- _Task data_
· · · · · · ·

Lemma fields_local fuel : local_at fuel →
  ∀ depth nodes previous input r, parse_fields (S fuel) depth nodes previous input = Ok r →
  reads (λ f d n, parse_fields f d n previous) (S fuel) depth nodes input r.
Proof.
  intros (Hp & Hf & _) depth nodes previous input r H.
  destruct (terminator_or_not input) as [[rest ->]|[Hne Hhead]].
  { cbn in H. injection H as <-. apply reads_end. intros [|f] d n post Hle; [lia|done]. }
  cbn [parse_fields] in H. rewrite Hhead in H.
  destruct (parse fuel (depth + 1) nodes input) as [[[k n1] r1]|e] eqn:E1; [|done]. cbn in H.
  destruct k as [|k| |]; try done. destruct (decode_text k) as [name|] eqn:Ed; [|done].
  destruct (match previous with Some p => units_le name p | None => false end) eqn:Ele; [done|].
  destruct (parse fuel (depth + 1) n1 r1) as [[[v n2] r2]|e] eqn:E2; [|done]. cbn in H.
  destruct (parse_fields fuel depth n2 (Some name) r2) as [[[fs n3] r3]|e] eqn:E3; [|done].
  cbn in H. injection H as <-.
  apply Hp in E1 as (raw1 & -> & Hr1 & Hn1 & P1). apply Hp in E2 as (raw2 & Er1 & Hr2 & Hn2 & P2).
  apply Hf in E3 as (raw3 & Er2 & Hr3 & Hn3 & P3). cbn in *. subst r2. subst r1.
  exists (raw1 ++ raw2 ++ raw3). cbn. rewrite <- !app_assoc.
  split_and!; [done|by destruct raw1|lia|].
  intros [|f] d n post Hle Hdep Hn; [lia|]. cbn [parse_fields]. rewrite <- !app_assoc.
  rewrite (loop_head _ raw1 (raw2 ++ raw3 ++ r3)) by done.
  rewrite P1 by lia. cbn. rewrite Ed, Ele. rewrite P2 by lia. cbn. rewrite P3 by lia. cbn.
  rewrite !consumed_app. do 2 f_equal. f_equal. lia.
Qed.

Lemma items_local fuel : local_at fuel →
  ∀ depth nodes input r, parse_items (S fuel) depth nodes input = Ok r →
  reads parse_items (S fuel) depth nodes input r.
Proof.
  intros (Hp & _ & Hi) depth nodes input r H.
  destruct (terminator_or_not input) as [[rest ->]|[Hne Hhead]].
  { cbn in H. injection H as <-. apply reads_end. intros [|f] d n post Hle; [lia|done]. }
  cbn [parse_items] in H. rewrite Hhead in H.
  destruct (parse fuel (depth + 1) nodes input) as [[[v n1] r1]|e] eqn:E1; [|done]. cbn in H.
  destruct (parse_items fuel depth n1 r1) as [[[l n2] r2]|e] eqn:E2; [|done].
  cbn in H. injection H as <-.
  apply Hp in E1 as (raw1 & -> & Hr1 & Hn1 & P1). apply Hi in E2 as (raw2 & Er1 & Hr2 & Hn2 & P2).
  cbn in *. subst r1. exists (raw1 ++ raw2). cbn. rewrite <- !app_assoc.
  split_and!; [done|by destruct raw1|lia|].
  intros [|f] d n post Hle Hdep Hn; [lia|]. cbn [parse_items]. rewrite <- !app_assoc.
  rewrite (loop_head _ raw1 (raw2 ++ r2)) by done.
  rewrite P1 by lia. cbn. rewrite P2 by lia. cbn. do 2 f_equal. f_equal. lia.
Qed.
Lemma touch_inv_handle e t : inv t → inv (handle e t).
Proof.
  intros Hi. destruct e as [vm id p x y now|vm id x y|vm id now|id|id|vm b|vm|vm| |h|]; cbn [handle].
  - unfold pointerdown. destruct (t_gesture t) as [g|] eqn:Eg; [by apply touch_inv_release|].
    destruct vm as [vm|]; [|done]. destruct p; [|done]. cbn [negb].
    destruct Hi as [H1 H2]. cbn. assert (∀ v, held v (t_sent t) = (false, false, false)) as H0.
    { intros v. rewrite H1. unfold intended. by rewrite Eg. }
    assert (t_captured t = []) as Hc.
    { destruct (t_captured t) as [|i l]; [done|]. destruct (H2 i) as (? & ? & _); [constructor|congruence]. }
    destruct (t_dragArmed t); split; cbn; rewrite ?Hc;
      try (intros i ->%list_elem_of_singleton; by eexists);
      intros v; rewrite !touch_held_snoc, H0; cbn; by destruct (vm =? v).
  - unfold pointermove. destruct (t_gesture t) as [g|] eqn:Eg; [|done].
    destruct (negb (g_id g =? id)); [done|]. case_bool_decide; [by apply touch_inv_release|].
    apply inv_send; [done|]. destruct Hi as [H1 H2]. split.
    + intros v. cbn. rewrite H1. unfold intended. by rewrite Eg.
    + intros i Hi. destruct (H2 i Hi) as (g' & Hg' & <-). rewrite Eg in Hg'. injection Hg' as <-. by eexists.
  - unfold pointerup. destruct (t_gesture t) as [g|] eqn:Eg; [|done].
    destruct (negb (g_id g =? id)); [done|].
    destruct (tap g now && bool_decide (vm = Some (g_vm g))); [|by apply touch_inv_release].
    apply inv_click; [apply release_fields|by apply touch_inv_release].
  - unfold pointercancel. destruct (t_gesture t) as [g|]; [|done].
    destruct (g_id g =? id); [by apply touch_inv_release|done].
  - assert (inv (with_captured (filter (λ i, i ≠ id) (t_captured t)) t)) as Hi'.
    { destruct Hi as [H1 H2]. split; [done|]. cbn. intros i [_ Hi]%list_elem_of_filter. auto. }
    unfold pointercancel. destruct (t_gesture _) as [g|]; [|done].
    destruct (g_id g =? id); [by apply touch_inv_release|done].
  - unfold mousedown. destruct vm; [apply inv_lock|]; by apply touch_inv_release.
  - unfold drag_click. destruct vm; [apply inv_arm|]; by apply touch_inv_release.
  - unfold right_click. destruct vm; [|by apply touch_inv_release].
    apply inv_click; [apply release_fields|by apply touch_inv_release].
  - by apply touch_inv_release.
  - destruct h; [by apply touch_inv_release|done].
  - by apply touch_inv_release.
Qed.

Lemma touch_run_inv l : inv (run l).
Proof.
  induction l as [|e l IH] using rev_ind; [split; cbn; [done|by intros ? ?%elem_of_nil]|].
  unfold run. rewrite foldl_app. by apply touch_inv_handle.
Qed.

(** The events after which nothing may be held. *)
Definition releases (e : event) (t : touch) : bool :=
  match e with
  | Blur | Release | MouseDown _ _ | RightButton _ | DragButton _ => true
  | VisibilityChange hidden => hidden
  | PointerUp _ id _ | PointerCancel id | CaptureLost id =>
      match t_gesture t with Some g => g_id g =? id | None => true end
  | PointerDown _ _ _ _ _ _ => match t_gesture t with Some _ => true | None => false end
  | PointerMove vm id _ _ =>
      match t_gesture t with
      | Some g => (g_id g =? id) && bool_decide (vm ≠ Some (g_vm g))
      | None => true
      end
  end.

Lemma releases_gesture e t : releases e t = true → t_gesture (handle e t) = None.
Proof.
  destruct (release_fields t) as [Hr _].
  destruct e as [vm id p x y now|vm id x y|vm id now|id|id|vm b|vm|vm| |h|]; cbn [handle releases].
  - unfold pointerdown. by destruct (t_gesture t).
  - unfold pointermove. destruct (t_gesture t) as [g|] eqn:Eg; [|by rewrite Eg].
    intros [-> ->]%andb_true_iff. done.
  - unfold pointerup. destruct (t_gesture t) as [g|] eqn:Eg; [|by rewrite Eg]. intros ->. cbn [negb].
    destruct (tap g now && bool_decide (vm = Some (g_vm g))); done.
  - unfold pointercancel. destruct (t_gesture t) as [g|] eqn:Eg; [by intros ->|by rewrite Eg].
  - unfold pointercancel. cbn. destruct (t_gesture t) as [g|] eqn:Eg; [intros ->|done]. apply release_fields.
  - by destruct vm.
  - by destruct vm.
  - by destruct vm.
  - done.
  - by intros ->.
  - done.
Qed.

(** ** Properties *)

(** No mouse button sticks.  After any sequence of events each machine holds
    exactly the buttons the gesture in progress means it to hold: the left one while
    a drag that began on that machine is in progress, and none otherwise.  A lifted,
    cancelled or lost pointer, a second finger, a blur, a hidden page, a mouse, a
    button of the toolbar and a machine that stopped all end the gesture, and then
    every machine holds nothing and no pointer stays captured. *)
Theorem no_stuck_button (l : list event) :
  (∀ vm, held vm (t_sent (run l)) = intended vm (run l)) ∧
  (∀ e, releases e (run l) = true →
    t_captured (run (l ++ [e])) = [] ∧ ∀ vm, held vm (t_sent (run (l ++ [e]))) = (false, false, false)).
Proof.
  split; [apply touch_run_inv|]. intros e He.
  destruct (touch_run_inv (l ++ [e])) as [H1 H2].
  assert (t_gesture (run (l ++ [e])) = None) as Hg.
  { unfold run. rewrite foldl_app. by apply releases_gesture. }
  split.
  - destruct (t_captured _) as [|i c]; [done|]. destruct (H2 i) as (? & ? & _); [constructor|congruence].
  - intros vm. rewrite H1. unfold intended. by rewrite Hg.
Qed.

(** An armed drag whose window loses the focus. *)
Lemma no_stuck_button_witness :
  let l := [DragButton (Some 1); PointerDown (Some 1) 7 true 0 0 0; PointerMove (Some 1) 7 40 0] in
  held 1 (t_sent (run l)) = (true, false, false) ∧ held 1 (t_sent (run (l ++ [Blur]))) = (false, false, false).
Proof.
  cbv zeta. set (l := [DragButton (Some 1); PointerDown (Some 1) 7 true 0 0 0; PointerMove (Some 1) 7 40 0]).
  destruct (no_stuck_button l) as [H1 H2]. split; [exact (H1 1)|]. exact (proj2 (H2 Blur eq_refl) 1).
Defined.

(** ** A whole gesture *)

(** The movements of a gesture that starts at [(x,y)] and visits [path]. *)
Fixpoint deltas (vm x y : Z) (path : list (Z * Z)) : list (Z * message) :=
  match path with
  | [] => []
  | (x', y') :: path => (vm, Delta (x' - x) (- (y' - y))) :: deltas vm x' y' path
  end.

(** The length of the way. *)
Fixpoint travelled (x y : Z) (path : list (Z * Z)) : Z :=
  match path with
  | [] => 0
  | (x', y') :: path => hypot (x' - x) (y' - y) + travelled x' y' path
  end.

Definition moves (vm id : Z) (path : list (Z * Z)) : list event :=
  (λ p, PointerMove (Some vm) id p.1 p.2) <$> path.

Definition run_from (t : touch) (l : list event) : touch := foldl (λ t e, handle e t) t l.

· · · · · · ·

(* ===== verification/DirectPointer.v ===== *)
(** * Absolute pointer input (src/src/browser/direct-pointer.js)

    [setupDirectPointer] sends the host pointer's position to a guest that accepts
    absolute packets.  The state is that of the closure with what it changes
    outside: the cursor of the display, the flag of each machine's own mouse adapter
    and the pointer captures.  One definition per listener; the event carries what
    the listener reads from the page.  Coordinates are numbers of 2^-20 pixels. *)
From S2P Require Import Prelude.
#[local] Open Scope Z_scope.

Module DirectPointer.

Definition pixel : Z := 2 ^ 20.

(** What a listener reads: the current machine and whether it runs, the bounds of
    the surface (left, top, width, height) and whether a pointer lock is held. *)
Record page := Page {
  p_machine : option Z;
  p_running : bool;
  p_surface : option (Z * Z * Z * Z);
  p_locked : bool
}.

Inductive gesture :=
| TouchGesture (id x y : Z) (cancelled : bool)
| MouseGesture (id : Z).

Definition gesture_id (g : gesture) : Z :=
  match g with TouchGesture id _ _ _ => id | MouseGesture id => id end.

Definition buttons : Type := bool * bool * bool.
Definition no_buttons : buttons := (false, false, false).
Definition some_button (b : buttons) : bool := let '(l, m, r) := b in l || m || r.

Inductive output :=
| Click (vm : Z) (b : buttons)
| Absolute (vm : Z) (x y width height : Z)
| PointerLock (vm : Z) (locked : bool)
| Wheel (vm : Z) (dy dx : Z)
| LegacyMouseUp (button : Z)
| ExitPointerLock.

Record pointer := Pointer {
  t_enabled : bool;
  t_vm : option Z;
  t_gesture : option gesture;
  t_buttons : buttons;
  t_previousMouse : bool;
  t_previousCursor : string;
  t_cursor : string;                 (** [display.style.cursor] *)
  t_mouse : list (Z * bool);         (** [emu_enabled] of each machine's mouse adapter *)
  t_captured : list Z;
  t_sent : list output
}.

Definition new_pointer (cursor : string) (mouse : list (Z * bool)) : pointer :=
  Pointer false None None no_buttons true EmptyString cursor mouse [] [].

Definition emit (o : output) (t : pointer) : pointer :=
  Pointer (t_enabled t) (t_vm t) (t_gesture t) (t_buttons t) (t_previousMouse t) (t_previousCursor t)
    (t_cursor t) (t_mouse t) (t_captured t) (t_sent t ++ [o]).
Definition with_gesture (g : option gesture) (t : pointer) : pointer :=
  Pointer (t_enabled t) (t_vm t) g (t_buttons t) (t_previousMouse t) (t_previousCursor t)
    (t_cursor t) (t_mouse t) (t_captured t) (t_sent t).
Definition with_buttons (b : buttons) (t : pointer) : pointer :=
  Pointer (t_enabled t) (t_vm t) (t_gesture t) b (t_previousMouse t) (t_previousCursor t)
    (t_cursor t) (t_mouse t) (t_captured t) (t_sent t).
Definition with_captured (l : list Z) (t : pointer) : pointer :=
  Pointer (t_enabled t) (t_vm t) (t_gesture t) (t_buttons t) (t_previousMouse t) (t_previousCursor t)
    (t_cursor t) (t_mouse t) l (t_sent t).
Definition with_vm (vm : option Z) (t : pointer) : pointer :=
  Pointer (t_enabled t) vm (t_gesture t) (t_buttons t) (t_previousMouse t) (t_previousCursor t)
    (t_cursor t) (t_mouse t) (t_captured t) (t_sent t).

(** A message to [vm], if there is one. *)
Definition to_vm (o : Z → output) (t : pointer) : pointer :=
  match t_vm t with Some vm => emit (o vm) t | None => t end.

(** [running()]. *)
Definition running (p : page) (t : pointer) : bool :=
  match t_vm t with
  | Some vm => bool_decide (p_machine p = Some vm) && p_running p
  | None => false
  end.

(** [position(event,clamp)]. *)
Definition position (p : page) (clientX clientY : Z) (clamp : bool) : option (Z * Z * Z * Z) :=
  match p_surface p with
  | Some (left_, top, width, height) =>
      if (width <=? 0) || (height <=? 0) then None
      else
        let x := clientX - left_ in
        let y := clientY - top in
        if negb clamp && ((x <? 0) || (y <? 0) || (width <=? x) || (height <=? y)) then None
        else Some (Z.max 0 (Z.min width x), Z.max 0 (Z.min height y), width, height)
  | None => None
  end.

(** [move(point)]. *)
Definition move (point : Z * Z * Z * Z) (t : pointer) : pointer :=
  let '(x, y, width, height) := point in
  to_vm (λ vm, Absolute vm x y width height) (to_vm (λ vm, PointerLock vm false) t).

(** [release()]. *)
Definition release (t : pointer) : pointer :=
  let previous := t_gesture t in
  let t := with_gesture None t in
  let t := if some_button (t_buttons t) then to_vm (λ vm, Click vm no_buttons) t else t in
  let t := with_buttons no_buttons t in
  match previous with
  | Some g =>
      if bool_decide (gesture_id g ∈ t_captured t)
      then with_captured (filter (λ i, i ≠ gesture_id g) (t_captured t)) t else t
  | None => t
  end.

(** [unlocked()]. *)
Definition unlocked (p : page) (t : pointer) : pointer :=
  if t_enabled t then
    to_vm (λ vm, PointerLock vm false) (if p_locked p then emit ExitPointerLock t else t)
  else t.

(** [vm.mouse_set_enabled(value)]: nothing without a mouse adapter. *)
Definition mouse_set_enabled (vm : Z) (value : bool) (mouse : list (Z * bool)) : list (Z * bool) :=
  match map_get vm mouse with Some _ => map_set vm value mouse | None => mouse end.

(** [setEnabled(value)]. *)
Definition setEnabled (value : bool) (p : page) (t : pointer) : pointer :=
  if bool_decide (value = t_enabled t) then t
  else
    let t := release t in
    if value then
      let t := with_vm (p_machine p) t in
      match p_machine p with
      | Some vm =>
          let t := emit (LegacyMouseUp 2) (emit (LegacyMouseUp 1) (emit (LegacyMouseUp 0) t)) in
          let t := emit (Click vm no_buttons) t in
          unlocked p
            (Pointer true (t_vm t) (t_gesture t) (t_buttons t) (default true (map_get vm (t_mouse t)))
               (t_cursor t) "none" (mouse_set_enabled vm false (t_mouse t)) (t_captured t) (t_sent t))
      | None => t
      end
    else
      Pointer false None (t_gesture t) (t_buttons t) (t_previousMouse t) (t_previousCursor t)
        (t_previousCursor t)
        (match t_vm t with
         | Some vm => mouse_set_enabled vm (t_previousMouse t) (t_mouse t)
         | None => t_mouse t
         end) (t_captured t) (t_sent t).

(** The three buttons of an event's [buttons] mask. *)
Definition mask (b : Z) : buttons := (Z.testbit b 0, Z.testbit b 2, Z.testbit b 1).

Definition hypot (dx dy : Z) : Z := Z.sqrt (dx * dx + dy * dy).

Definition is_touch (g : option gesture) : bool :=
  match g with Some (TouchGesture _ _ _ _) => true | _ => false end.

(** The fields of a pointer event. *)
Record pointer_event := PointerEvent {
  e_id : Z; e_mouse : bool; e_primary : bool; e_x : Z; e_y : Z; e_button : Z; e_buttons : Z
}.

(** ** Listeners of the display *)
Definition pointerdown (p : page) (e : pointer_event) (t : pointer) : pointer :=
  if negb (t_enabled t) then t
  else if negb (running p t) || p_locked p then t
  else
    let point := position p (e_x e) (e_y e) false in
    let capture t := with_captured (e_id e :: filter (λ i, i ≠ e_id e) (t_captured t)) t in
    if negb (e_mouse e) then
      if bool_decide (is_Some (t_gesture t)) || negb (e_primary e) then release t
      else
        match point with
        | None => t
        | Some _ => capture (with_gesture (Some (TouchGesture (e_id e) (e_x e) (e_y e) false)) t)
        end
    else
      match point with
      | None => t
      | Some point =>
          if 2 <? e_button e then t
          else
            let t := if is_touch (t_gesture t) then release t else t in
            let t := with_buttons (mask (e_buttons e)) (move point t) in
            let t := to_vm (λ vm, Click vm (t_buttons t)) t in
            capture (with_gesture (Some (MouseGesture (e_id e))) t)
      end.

· · · · · · ·

- _Exercise_
Your answer should consist only of the lines above between the line holding "Lemma items_local fuel : local_at fuel →" and the line holding "intros v. rewrite", inclusive, each transcribed exactly.

- _Answer to this exercise_
Lemma items_local fuel : local_at fuel →
  ∀ depth nodes input r, parse_items (S fuel) depth nodes input = Ok r →
  reads parse_items (S fuel) depth nodes input r.
Proof.
  intros (Hp & _ & Hi) depth nodes input r H.
  destruct (terminator_or_not input) as [[rest ->]|[Hne Hhead]].
  { cbn in H. injection H as <-. apply reads_end. intros [|f] d n post Hle; [lia|done]. }
  cbn [parse_items] in H. rewrite Hhead in H.
  destruct (parse fuel (depth + 1) nodes input) as [[[v n1] r1]|e] eqn:E1; [|done]. cbn in H.
  destruct (parse_items fuel depth n1 r1) as [[[l n2] r2]|e] eqn:E2; [|done].
  cbn in H. injection H as <-.
  apply Hp in E1 as (raw1 & -> & Hr1 & Hn1 & P1). apply Hi in E2 as (raw2 & Er1 & Hr2 & Hn2 & P2).
  cbn in *. subst r1. exists (raw1 ++ raw2). cbn. rewrite <- !app_assoc.
  split_and!; [done|by destruct raw1|lia|].
  intros [|f] d n post Hle Hdep Hn; [lia|]. cbn [parse_items]. rewrite <- !app_assoc.
  rewrite (loop_head _ raw1 (raw2 ++ r2)) by done.
  rewrite P1 by lia. cbn. rewrite P2 by lia. cbn. do 2 f_equal. f_equal. lia.
Qed.
Lemma touch_inv_handle e t : inv t → inv (handle e t).
Proof.
  intros Hi. destruct e as [vm id p x y now|vm id x y|vm id now|id|id|vm b|vm|vm| |h|]; cbn [handle].
  - unfold pointerdown. destruct (t_gesture t) as [g|] eqn:Eg; [by apply touch_inv_release|].
    destruct vm as [vm|]; [|done]. destruct p; [|done]. cbn [negb].
    destruct Hi as [H1 H2]. cbn. assert (∀ v, held v (t_sent t) = (false, false, false)) as H0.
    { intros v. rewrite H1. unfold intended. by rewrite Eg. }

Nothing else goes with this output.